Osasuna
La respuesta del comité, en el césped
Nuevo error arbitral contra Osasuna en un penalti por mano de Yeremy Pino no señalado con 0-1


Publicado el 20/03/2023 a las 06:00
Una mano de Yeremy Pino no pitada como penalti con 0-1 en el marcador enfadó a Osasuna. Una decisión tomada en directo por el árbitro Muñiz Ruiz y en el VAR por Medié Jiménez. Se revisó la jugada pero no se señaló en un nuevo atropello a los intereses rojillos cuando se viven días de agitación con el estamento arbitral por las aclaraciones solicitadas por el club. Desde entonces ha sufrido dos arbitrajes que no han estado a la altura.
El Sadar ya venía mostrando su descontento por varias decisiones con falta de criterio. Lo que para Osasuna era amarilla, para el Villarreal era una advertencia. Significativo que ningún jugador visitante viera amarilla por perder tiempo cuando fue una constante en su comportamiento.
Ese arbitraje silencioso, que no saldrá en jugadas clave pero que marcan el juego, desgastó a los rojillos y a su afición. Aitor Fernández y Lucas Torró se marcharon al descanso muy enfadados con Muñiz Ruiz, quien se ganó la bronca de la afición. Todo ello después de que en Valencia Iglesias Villanueva sacara dos rojas -a Herrera y Aimar- que tuvo que rectificar el VAR y señalara un penalti riguroso.
La acción más conflictiva estaba a punto de llegar. Un balón peinado por el Chimy Ávila impactó en la mano de Yeremy Pino. Estaba separada del cuerpo y cortó la trayectoria de la pelota. Los jugadores de Osasuna reclamaron enseguida la infracción. El árbitro dejó seguir el juego y conversó con el VAR cuando la pelota se marchó a córner. Pidió calma. Se estaba revisando. La repetición no ofrecía dudas.
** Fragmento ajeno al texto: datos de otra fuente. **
Definition unsigned : Proposal.t := Proposal.NewProposal (PartSet.Header sent) 0 hash.
Definition proposalTable : list (pbProposal * bytes) := [(Proposal.ToProto unsigned, of_str "proposal")].
Lemma proposalTexts : NoDup proposalTable.*2.
Proof. apply (bool_decide_unpack _). vm_compute. exact I. Qed.
Definition proposalCodec : Codec pbProposal := tableCodec proposalTable proposalTexts.
Definition voteMsg (vt code : Z) : pbVote := mkpbVote vt (-1) 7 0 code hash "".
(** The last vote has a code that is neither. *)
Definition voteTable : list (pbVote * bytes) :=
  [(voteMsg VoteTypePrevote CodeTypeOK, of_str "prevote"); (voteMsg VoteTypePrecommit CodeTypeOK, of_str "precommit");
   (voteMsg VoteTypePrecommit CodeTypeAbort, of_str "abort"); (voteMsg VoteTypePrecommit 7, of_str "odd")].
Lemma voteTexts : NoDup voteTable.*2.
Proof. apply (bool_decide_unpack _). vm_compute. exact I. Qed.
Definition voteCodec : Codec pbVote := tableCodec voteTable voteTexts.
#[local] Existing Instance proposalCodec.
#[local] Existing Instance voteCodec.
En un primer momento Muñiz Ruiz ordenó sacar el saque de esquina porque no era penalti, pero acto seguido volvió a pedir que se parara el juego. Hizo el gesto de que necesitaban verlo una vez más. Sorprendió que Osasuna intentara poner rápido el balón en plena polémica y cuando estaba en juego un penalti a favor. Finalmente no se decretó la pena máxima cuando ese tipo de manos sí se han considerado en multitud de ocasiones. Una falta de criterio alarmante porque ni los propios protagonistas saben si es mano o no. Una jugada en el minuto 52 que marcó el partido.
DESPUÉS DE LA CARTA DEL CLUB
La afición mostró después su descontento con gritos de “Competición manipulación”. Y tanto a Jagoba Arrasate como Kike Barja, protagonistas en la sala de prensa, expresaron su sorpresa por lo sucedido. Es el tercer partido seguido con polémica. Ante el Celta de Vigo se produjo esa línea mal trazada por el VAR para anular el gol de Abde, lo que provocó la carta de Osasuna al Comité Técnico de Árbitros, quien respondió con una carta vacía y arrogante por escrito y de forma más contundente sobre el césped a la vista de lo que pasó en Valencia el domingo en El Sadar.